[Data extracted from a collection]

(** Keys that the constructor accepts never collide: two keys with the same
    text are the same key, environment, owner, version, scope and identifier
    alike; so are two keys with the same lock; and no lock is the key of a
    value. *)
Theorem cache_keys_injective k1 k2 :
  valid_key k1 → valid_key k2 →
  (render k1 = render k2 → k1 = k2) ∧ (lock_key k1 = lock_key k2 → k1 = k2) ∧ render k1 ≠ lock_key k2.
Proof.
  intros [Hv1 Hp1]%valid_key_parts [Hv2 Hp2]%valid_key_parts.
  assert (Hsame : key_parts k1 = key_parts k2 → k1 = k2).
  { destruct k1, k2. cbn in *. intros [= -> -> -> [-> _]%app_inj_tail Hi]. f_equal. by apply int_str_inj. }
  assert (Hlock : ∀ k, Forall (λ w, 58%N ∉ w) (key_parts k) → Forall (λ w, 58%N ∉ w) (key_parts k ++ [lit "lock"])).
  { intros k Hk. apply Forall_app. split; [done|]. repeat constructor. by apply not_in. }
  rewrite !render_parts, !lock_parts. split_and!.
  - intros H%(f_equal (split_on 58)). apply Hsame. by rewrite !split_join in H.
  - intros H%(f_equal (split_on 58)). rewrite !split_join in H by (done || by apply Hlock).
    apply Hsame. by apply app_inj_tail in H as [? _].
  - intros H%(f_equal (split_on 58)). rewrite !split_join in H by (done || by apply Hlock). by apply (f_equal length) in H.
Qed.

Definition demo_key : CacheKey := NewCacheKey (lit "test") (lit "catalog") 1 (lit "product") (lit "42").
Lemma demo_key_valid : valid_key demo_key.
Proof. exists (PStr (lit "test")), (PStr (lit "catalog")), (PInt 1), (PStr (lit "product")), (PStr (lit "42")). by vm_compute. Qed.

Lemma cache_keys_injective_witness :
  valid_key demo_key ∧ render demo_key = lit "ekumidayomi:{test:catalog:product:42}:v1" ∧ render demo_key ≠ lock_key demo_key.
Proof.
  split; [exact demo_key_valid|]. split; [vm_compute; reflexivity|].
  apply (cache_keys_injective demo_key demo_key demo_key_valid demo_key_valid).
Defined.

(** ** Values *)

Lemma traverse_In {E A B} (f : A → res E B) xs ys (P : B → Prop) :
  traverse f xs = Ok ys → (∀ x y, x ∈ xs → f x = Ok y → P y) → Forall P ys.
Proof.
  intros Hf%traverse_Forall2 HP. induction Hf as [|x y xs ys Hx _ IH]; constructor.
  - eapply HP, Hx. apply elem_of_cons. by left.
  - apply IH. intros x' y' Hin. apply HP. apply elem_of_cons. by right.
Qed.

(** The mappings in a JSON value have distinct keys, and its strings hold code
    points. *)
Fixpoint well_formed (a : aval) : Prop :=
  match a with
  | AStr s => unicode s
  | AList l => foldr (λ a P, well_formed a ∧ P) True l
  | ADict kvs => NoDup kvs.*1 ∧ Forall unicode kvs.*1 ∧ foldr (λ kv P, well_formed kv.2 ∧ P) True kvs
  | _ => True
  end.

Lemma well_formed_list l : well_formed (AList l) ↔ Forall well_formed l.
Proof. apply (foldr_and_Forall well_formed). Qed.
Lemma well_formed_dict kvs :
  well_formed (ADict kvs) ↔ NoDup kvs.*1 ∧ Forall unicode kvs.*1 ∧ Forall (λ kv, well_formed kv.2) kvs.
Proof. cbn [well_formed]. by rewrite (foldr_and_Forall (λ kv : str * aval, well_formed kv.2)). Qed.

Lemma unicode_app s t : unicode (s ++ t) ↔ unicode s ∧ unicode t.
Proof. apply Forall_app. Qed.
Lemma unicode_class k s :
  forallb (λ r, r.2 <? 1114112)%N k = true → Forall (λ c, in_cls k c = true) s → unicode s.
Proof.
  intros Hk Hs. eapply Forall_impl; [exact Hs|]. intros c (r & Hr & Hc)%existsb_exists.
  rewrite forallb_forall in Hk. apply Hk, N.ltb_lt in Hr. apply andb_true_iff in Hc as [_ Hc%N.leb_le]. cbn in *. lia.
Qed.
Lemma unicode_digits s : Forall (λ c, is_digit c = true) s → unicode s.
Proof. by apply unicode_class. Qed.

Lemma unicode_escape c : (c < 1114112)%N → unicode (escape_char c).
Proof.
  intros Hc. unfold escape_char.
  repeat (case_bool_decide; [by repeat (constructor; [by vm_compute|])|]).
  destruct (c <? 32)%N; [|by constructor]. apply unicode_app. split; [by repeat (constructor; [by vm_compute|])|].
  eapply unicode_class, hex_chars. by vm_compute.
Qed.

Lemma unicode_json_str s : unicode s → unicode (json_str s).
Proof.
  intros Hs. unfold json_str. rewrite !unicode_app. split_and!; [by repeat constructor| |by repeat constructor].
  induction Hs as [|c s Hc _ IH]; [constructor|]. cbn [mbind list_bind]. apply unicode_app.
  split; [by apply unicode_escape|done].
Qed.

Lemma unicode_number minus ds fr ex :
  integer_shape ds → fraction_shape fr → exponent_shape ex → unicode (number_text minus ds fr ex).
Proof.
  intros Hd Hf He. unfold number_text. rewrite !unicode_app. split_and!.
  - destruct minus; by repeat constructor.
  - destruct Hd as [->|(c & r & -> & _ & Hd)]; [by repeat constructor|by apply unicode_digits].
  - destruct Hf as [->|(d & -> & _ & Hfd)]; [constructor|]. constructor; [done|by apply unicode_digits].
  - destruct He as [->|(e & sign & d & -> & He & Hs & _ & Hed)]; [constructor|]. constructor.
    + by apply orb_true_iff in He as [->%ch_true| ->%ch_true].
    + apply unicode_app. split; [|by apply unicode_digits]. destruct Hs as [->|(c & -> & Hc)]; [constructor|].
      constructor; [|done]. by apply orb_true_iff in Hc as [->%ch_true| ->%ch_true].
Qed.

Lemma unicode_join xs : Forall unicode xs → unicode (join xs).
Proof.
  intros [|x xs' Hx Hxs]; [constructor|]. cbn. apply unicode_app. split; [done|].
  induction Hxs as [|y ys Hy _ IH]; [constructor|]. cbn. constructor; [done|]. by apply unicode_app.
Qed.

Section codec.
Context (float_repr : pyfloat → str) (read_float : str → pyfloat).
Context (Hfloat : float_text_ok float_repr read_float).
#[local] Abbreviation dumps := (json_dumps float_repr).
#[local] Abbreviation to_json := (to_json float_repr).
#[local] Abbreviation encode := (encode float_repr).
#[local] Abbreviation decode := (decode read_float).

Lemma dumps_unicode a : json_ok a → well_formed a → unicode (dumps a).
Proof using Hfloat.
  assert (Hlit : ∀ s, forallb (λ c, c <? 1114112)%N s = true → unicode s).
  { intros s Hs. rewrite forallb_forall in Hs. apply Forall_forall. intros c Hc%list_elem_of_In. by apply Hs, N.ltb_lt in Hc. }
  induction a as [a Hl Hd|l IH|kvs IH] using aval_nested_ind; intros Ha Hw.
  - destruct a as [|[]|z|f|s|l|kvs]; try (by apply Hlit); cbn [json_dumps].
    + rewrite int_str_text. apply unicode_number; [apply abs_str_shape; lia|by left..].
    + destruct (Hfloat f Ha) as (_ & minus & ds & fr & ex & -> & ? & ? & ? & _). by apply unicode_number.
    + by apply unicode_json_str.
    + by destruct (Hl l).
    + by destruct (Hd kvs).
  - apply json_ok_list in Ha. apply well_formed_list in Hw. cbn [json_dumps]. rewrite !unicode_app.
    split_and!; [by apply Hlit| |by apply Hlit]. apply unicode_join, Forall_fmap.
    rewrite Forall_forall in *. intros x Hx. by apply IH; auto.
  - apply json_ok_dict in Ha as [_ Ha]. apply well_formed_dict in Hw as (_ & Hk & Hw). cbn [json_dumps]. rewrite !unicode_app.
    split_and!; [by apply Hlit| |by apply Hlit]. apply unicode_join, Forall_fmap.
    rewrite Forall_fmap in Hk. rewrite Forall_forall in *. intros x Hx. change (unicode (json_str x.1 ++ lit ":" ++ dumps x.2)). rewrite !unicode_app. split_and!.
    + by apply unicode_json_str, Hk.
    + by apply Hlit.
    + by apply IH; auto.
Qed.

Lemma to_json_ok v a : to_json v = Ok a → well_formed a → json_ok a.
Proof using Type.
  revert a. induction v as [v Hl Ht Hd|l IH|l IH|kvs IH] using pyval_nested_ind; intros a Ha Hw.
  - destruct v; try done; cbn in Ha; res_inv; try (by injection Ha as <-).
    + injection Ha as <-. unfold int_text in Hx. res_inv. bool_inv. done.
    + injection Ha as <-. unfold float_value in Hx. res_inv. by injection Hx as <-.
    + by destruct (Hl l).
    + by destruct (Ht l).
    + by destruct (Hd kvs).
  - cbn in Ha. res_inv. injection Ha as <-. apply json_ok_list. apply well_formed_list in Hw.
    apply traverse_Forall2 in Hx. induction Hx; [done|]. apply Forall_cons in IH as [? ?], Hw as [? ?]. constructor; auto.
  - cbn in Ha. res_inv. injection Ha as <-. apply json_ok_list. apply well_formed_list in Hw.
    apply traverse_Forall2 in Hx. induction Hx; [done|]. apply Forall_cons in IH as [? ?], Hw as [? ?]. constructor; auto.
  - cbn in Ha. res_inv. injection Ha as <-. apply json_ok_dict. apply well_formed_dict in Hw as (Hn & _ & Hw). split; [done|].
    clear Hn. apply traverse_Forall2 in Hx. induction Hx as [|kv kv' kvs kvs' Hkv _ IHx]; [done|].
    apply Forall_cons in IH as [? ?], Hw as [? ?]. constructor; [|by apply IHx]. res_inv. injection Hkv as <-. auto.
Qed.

ACTION ITEM :: Search the records above for "Hlock". Copy each line where it is found.

SOLUTION ::
  assert (Hlock : ∀ k, Forall (λ w, 58%N ∉ w) (key_parts k) → Forall (λ w, 58%N ∉ w) (key_parts k ++ [lit "lock"])).
  - intros H%(f_equal (split_on 58)). rewrite !split_join in H by (done || by apply Hlock).
  - intros H%(f_equal (split_on 58)). rewrite !split_join in H by (done || by apply Hlock). by apply (f_equal length) in H.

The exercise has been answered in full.